*** Opening Data extract ***

(* ===== verification/RateLimiter.v ===== *)
(** * The rate limiter

    Models src/tr_shared/rate_limiter/ (schemas.py, lua_scripts.py,
    algorithms.py, memory_fallback.py, core.py, dependency.py) and
    monitoring/path_normalizer.py.  The Lua scripts are programs over the
    server's commands, executed atomically by [eval]; the Python side runs them
    over a connection that may fail.  Times are microseconds ([sec] to the
    second); logging is not modelled. *)

From S2P Require Import Prelude Json Errors Redis.
From Stdlib Require Import Ascii Sorted.
Local Open Scope Z_scope.

(** ** Schemas *)

Inductive Algorithm := FIXED_WINDOW | SLIDING_WINDOW.
Inductive FailMode := OPEN | CLOSED.
#[export] Instance FailMode_eq_dec : EqDecision FailMode.
Proof. solve_decision. Defined.

Record WindowConfig := mkWindow { w_limit : Z; window_seconds : Z }.
Record RateLimitConfig := mkRLConfig {
  windows : list WindowConfig;
  algorithm : Algorithm;
  fail_mode : FailMode;
  rl_key_prefix : string;
  methods : option (list string);
}.
Record RateLimitResult := mkResult {
  allowed : bool;
  limit : Z;
  remaining : Z;
  reset_at : Z;
  retry_after : Z;
}.
Record RateLimitInfo := mkInfo { results : list RateLimitResult; is_blocked : bool }.

Definition default_window : WindowConfig := mkWindow 100 60.
Definition _DEFAULT_CONFIG : RateLimitConfig :=
  mkRLConfig [default_window] FIXED_WINDOW OPEN "rl" None.

(** ** The Lua scripts *)

Section Scripts.
Context {S : Type} `{RedisServer S}.

Definition FIXED_WINDOW_LUA (key : string) (limit ttl : Z) : Srv S (Z * Z * Z) :=
  let! count := cmd_incrby key 1 in
  do! (if count =? 1 then (do! cmd_expire key ttl in ret tt) else ret tt) in
  let! remaining_ttl := cmd_ttl key in
  ret (count, if limit <? count then 1 else 0, remaining_ttl).

(** [tostring] is how Lua writes a number in [now .. ':'], [random] the value of
    [math.random(1000000)] in this run. *)
Definition SLIDING_WINDOW_LUA (tostring : Z -> string) (random : Z)
    (key : string) (now window_size limit : Z) : Srv S (Z * Z) :=
  do! cmd_zremrangebyscore key 0 (now - window_size * sec) in
  do! cmd_zadd key [(tostring now +:+ ":" +:+ str_of_Z random, now)] in
  let! count := cmd_zcard key in
  do! cmd_expire key window_size in
  ret (count, if limit <? count then 1 else 0).
End Scripts.

(** ** The in-memory fallback *)

Record bucket := mkBucket { count : Z; reset_time : Z }.
Record MemoryFallback := mkFallback {
  _buckets : gmap string bucket;
  _cleanup_threshold : Z;
}.
Definition DEFAULT_CLEANUP_THRESHOLD : Z := 10000.
Definition MemoryFallback_init : MemoryFallback := mkFallback ∅ DEFAULT_CLEANUP_THRESHOLD.

Definition _cleanup_expired (now : Z) (f : MemoryFallback) : MemoryFallback :=
  mkFallback (filter (fun kb => ~ reset_time (snd kb) < now) (_buckets f)) (_cleanup_threshold f).

Definition MemoryFallback_check (now : Z) (key : string) (limit window_seconds : Z)
    (f : MemoryFallback) : RateLimitResult * MemoryFallback :=
  let f := if _cleanup_threshold f <? Z.of_nat (size (_buckets f))
           then _cleanup_expired now f else f in
  let put b := mkFallback (<[key := b]> (_buckets f)) (_cleanup_threshold f) in
  let fresh :=
    let reset_time := now + window_seconds * sec in
    (mkResult true limit (Z.max 0 (limit - 1)) (Z.quot reset_time sec) 0,
     put (mkBucket 1 reset_time)) in
  match _buckets f !! key with
  | None => fresh
  | Some b =>
      if reset_time b <? now then fresh
      else if limit <=? count b then
        (mkResult false limit 0 (Z.quot (reset_time b) sec)
           (Z.max 1 (Z.quot (reset_time b - now) sec)), f)
      else
        let b := mkBucket (count b + 1) (reset_time b) in
        (mkResult true limit (Z.max 0 (limit - count b)) (Z.quot (reset_time b) sec) 0, put b)
  end.

(** ** Path normalisation (monitoring/path_normalizer.py) *)

Definition is_digit (c : ascii) : bool := (48 <=? ord c)%nat && (ord c <=? 57)%nat.
Definition is_hex (c : ascii) : bool :=
  is_digit c || ((97 <=? ord c)%nat && (ord c <=? 102)%nat) ||
  ((65 <=? ord c)%nat && (ord c <=? 70)%nat).
(** [n] hexadecimal digits, then [k] on the rest *)
Fixpoint hexes (n : nat) (s : string) (k : string -> bool) : bool :=
  match n, s with
  | O, _ => k s
  | Datatypes.S n', String c s' => is_hex c && hexes n' s' k
  | _, EmptyString => false
  end.
Definition dash (s : string) (k : string -> bool) : bool :=
  match s with String c s' => bool_decide (c = "-"%char) && k s' | EmptyString => false end.
(** [s] begins with a UUID *)
Definition uuid_at (s : string) : bool :=
  hexes 8 s (fun s => dash s (fun s => hexes 4 s (fun s => dash s (fun s => hexes 4 s (fun s =>
  dash s (fun s => hexes 4 s (fun s => dash s (fun s => hexes 12 s (fun _ => true))))))))).
(** [re.sub] with a pattern that starts with a slash and has [len rest] further
    characters when it matches; [skip] counts characters of a match still to drop. *)
Fixpoint re_sub (len : string -> option nat) (skip : nat) (s : string) : string :=
  match s with
  | EmptyString => EmptyString
  | String c s' =>
      match skip with
      | Datatypes.S n => re_sub len n s'
      | O =>
          if bool_decide (c = "/"%char) then
            match len s' with
            | Some n => "/{id}" +:+ re_sub len n s'
            | None => String c (re_sub len O s')
            end
          else String c (re_sub len O s')
      end
  end.
Fixpoint digits_len (s : string) : nat :=
  match s with
  | String c s' => if is_digit c then Datatypes.S (digits_len s') else O
  | EmptyString => O
  end.
Definition newline : string := String (chr 10) EmptyString.
(** [(?=/|$)]: [$] also matches before a final newline. *)
Definition at_boundary (s : string) : bool :=
  startswith s "/" || bool_decide (s = "") || bool_decide (s = newline).
Definition _UUID_RE (rest : string) : option nat := if uuid_at rest then Some 36%nat else None.
Definition _NUMERIC_ID_RE (rest : string) : option nat :=
  let n := digits_len rest in
  if (0 <? n)%nat && at_boundary (String.substring n (String.length rest - n) rest)
  then Some n else None.
Definition normalize_path (path : string) : string :=
  re_sub _NUMERIC_ID_RE 0 (re_sub _UUID_RE 0 path).

Definition rl_build_key (_key_prefix identifier endpoint scope : string) : string :=
  let normalized := if bool_decide (endpoint = "*") then "*" else normalize_path endpoint in
  join ":" (filter (fun p => p <> "") [_key_prefix; "rl"; scope; identifier; normalized]).

(** ** [RateLimiter] *)

(** Where the limiter takes its Redis client from.  A provider is the caller's
    callback; it answers whether it gave a client, and may raise. *)
Inductive redis_source (W : Type) :=
| NoRedis
| RedisClient
| RedisUrl
| RedisProvider (p : Py W bool).
Arguments NoRedis {W}.
Arguments RedisClient {W}.
Arguments RedisUrl {W}.
Arguments RedisProvider {W} p.

Definition RateLimiter_init {W} (redis_client : bool) (redis_url : string)
    (provider : option (Py W bool)) (enable_memory_fallback : bool)
    : outcome exn (redis_source W * option MemoryFallback) :=
  let has_provider := match provider with Some _ => true | None => false end in
  let sources := [redis_client; nonempty redis_url; has_provider] in
  if (1 <? length (filter (fun b : bool => b = true) sources))%nat then
    Exc (PyErr ValueError "RateLimiter takes at most one of redis_client, redis_url, redis_provider")
  else
    match (if nonempty redis_url then require_plain_redis_url redis_url else Ret tt) with   (* [LoopBoundRedis] *)
    | Exc e => Exc e
    | Ret _ =>
        Ret (match provider with
             | Some p => RedisProvider p
             | None => if nonempty redis_url then RedisUrl
                       else if redis_client then RedisClient else NoRedis
             end,
             if enable_memory_fallback then Some MemoryFallback_init else None)
    end.

Section Limiter.
Context {W S : Type} `{RedisServer S} `{RedisConn W S}.
(** Lua's rendering of a number, and the random number of the next script. *)
Variable tostring : Z -> string.
Variable random : W -> Z.
(* ===== verification/Upstash.v ===== *)
(** * The Upstash cache adapter

    Models src/tr_shared/cache/adapters/upstash.py: the operations that UpstashAdapter defines
    itself, over the base adapter's (Cache, section Adapter).  The REST client is a parameter
    ([UpstashSdk]); its commands act on the same server as redis-py's. *)

From S2P Require Import Prelude Json Errors Redis Cache.
Local Open Scope Z_scope.

(** What the SDK answers: to SET and SETEX (the server wrote or not), to PING; its batch request. *)
Class UpstashSdk (S : Type) := {
  sdk_new : string -> string -> outcome exn unit;    (* [AsyncUpstashRedis(url, token)] *)
  sdk_set_reply : bool -> json;
  sdk_ping_reply : json;
  sdk_exec : list (string * Z * string) -> Srv S (list json);   (* SETEX key ttl value, one request *)
}.
(** The behaviour that [set] relies on: [None] exactly when nothing was written. *)
Class UpstashSdkDoc (S : Type) `{UpstashSdk S} : Prop :=
  set_reply_doc b : sdk_set_reply b = JNull <-> b = false.

Definition not_None (v : json) : bool := match v with JNull => false | _ => true end.

Section Upstash.
Context {W S : Type} `{RedisServer S} `{RedisMore S} `{UpstashSdk S} `{RedisConn W S}.
Notation world := (adapter * W)%type.
Variables rest_url rest_token : string.

(** The client is built inside the [try]: when that fails, an older one stays. *)
Definition u_initialize : Py world bool := fun st =>
  match sdk_new rest_url rest_token with
  | Exc e => if is_Exception e then (Ret false, (mkAdapter (ad_redis (fst st)) false, snd st)) else (Exc e, st)
  | Ret _ =>
      match rexec cmd_ping (snd st) with
      | (Ret _, w) => (Ret true, (mkAdapter true true, w))
      | (Exc e, w) => if is_Exception e then (Ret false, (mkAdapter true false, w))
                      else (Exc e, (mkAdapter true (ad_available (fst st)), w))
      end
  end.
Definition u_close : Py world unit := fun st => (Ret tt, (mkAdapter false false, snd st)).
Definition u_ping : Py world bool := fun st =>
  if negb (ad_redis (fst st)) || negb (ad_available (fst st)) then (Ret false, st)
  else catch_Exception
         (let! _ := on_snd (rexec cmd_ping) in
          ret (match sdk_ping_reply with JStr r => bool_decide (r = "PONG") | _ => false end))
         (fun _ => ret false) st.
(** [elif ttl:] takes a TTL of 0 for none. *)
Definition u_set (k v : string) (ttl : option Z) (nx : bool) : Py world bool :=
  wrapped "set" "SET"
    (if nx then let! r := cmd_set k v ttl true in ret (not_None (sdk_set_reply r))
     else match ttl with
          | Some t => if t =? 0 then let! r := cmd_set k v None false in ret (not_None (sdk_set_reply r))
                      else let! r := cmd_set k v (Some t) false in ret (not_None (sdk_set_reply r))
          | None => let! r := cmd_set k v None false in ret (not_None (sdk_set_reply r))
          end).
(** [approximate=True] is also redis-py's default. *)
Definition u_xadd (stream : string) (f : list (string * string)) (maxlen : option Z) : Py world (option string) :=
  wrapped "xadd" "XADD" (cmd_xappend stream f maxlen).
(** [UpstashPipeline]: [execute] sends the batch also when nothing was queued, and does not wrap
    its errors. *)
Definition u_pipeline (l : list (string * Z * string)) : Py world unit := fun st =>
  if negb (ad_redis (fst st)) then (Exc (PyErr CacheConnectionError "Upstash not initialized"), st)
  else (let! _ := on_snd (rexec (sdk_exec l)) in ret tt) st.

(** [CacheProviderFactory.create_and_initialize] with provider "upstash" *)
Definition upstash_create_and_initialize : Py world unit :=
  let! success := u_initialize in
  if (success : bool) then ret tt
  else do! u_close in
       raise (PyErr CacheConnectionError "Cache adapter failed to initialize — Redis may be unreachable").

Definition UpstashAdapter : CacheInterface world := {|
  ci_get := a_get; ci_set := u_set; ci_setex := a_setex; ci_delete := a_delete;
  ci_exists := a_exists; ci_ttl := a_ttl; ci_expire := a_expire; ci_mget := a_mget;
  ci_scan := a_scan; ci_incrby := a_incrby; ci_zadd := a_zadd;
  ci_zrangebyscore := a_zrangebyscore; ci_zrange := a_zrange; ci_zrem := a_zrem;
  ci_sadd := a_sadd; ci_srem := a_srem; ci_pipeline := u_pipeline;
  ci_hgetall := a_hgetall; ci_hset := a_hset; ci_xadd := u_xadd; ci_eval := a_eval;
|}.

(** The adapter keeps the interface's promise, so the theorems on the cache service
    (silent failure, cache-aside) hold for it as well. *)
Lemma upstash_errors : link_ordinary (W := W) -> CacheErrors world (H := UpstashAdapter).
Proof.
  intros Hlink. pose proof (adapter_errors (W := W) Hlink) as He. split; intros; cbn.
  all: try solve [apply He | apply wrapped_ordinary, Hlink].
  intros st e st'. unfold u_pipeline. case_match; [by intros [= <- _] |].
  unfold bind, on_snd. destruct (rexec _ (snd st)) as [[x|x] w'] eqn:E; [discriminate |].
  intros [= -> _]. by eapply Hlink.
Qed.
End Upstash.

(** ** The two adapters agree *)

Section Agree.
Context {W S : Type} `{RedisServer S} `{RedisMore S} `{UpstashSdk S, !UpstashSdkDoc S} `{RedisConn W S}.
(** A command on the connection is a function of what it does to the server. *)
Hypothesis rexec_ext : forall A (c c' : Srv S A) w, (forall s, c s = c' s) -> rexec (W := W) c w = rexec c' w.

Lemma not_None_reply b : not_None (sdk_set_reply (S := S) b) = b.
Proof.
  pose proof (set_reply_doc (S := S) b) as Hd. destruct b; cbn.
  - destruct (sdk_set_reply true); try done. by discriminate (proj1 Hd eq_refl).
  - by rewrite (proj2 Hd eq_refl).
Qed.
Lemma sdk_set k v ttl nx (s : S) :
  (let! r := cmd_set k v ttl nx in ret (not_None (sdk_set_reply (S := S) r))) s = cmd_set k v ttl nx s.
Proof. unfold bind, ret. destruct (cmd_set k v ttl nx s) as [[b|e] s']; [by rewrite not_None_reply | done]. Qed.
Lemma wrapped_ext {A} op name (c c' : Srv S A) (st : adapter * W) :
  (forall s, c s = c' s) -> wrapped op name c st = wrapped op name c' st.
Proof.
  intros E. unfold wrapped, bind, catch_Exception, catch, on_snd, _check_initialized.
  destruct (negb _ || negb _); cbn [fst snd]; [done |]. by rewrite (rexec_ext _ c c').
Qed.

(** [set] is the same on both adapters, except that Upstash's takes a TTL of 0 without NX for no
    TTL. *)
Theorem adapters_agree k v ttl nx (st : adapter * W) :
  u_set k v ttl nx st =
  a_set k v (match ttl with Some 0 => if nx then ttl else None | _ => ttl end) nx st.
Proof.
  unfold u_set, a_set. apply wrapped_ext. intros s. destruct nx.
  - rewrite sdk_set. by destruct ttl as [[| |]|].
  - destruct ttl as [[| |]|]; cbn [Z.eqb]; apply sdk_set.
Qed.
(** The cache service cannot tell: it never sets a TTL of 0 without NX through [set]. *)
Theorem service_agrees svc key value ttl nx (st : adapter * W) :
  svc_set (H := UpstashAdapter) svc key value ttl nx st = svc_set svc key value ttl nx st.
Proof.
  unfold svc_set, catch. destruct (negb _ && _); [done |]. destruct nx; [| done].
  change (ci_set (CacheInterface := UpstashAdapter)) with (u_set (S := S) (W := W)).
  rewrite adapters_agree. by destruct ttl.
Qed.
End Agree.

(** A TTL of 0: the Redis adapter reports the server's refusal and writes nothing, the Upstash
    adapter answers success and stores the value for ever. *)
Theorem ttl_zero_diverges {W S} `{RedisDoc S} `{RedisMore S} `{UpstashSdk S, !UpstashSdkDoc S} `{RedisConn W S}
    (up : W -> Prop) k v (w : W) :
  exact_link up -> up w ->
  (exists m w1, a_set k v (Some 0) false (Cache.ready, w) = (Exc (PyErr CacheOperationError m), (Cache.ready, w1)) /\
     srv_live (srv w1) = srv_live (srv w)) /\
  exists w2, u_set k v (Some 0) false (Cache.ready, w) = (Ret true, (Cache.ready, w2)) /\
    srv_live (srv w2) = <[k := mkEntry (RStr v) None]> (srv_live (srv w)).
Proof.
  intros Hx Hup. split.
  - pose proof (set_doc k v (Some 0) false (srv w)) as Hs. unfold doc_set in Hs. cbn in Hs.
    destruct (exact_run up _ w _ _ Hx Hup Hs) as (w1 & E & Hm & _). eexists _, w1. split; [| exact Hm].
    unfold a_set, wrapped, bind, _check_initialized, catch_Exception, catch, on_snd. cbn [fst snd ad_redis ad_available Cache.ready negb orb].
    by rewrite E.
  - pose proof (set_doc k v None false (srv w)) as Hs. unfold doc_set in Hs. cbn in Hs.
    assert (Hs' : gives (let! r := cmd_set k v None false in ret (not_None (sdk_set_reply (S := S) r))) (srv w)
              (Ret true) (<[k := mkEntry (RStr v) None]> (srv_live (srv w)))).
    { eapply gives_bind; [exact Hs |]. intros s' Hm _. rewrite not_None_reply. by apply gives_ret_eq. }
    destruct (wrapped_run up Hx "set" "SET" _ w _ _ Hup Hs') as (w2 & E & Hm & _).
    exists w2. split; [exact E | exact Hm].
Qed.

(** An SDK that answers as documented, over the in-memory server *)
#[export] Instance mem_sdk : UpstashSdk mem := {
  sdk_new _ _ := Ret tt;
  sdk_set_reply b := if (b : bool) then JBool true else JNull;
  sdk_ping_reply := JStr "PONG";
  sdk_exec l := let! _ := pipeline_script l in ret (map (fun _ => JBool true) l);
}.
#[export] Instance mem_sdk_doc : UpstashSdkDoc mem.
Proof. intros [|]; cbn; split; congruence. Qed.
Lemma ttl_zero_diverges_witness :
  exists w2, u_set (S := mem) "k" "v" (Some 0) false (Cache.ready, mkConn mem0 0 []) =
    (Ret true, (Cache.ready, w2)) /\
  srv_live (srv w2) = {["k" := mkEntry (RStr "v") None]}.
Proof.
  destruct (ttl_zero_diverges conn_up "k" "v" (mkConn mem0 0 [])) as (_ & w2 & E & Hm);
    [apply conn_exact | reflexivity |].
  exists w2. split; [exact E |]. rewrite Hm. reflexivity.
Defined.
Lemma service_agrees_witness :
  fst (svc_set (H := UpstashAdapter (S := mem)) demo_cache "k" (JInt 1) 60 true (Cache.ready, mkConn mem0 0 [])) = Ret true.
Proof.
  rewrite service_agrees; [reflexivity |].
  intros A c c' [s t ls] E. cbn. rewrite E. destruct ls as [|[| | |] ls]; try done.
  all: destruct (c' s) as [o s1]; by rewrite E.
Defined.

*** Closing Data extract ***

▶ _Assignment_:
Taking the material above, extract exactly and only the lines from the line with "match n, s with" to the line with "Definition dash (s", inclusive of both.

▶ _Answer to this problem_:
  match n, s with
  | O, _ => k s
  | Datatypes.S n', String c s' => is_hex c && hexes n' s' k
  | _, EmptyString => false
  end.
Definition dash (s : string) (k : string -> bool) : bool :=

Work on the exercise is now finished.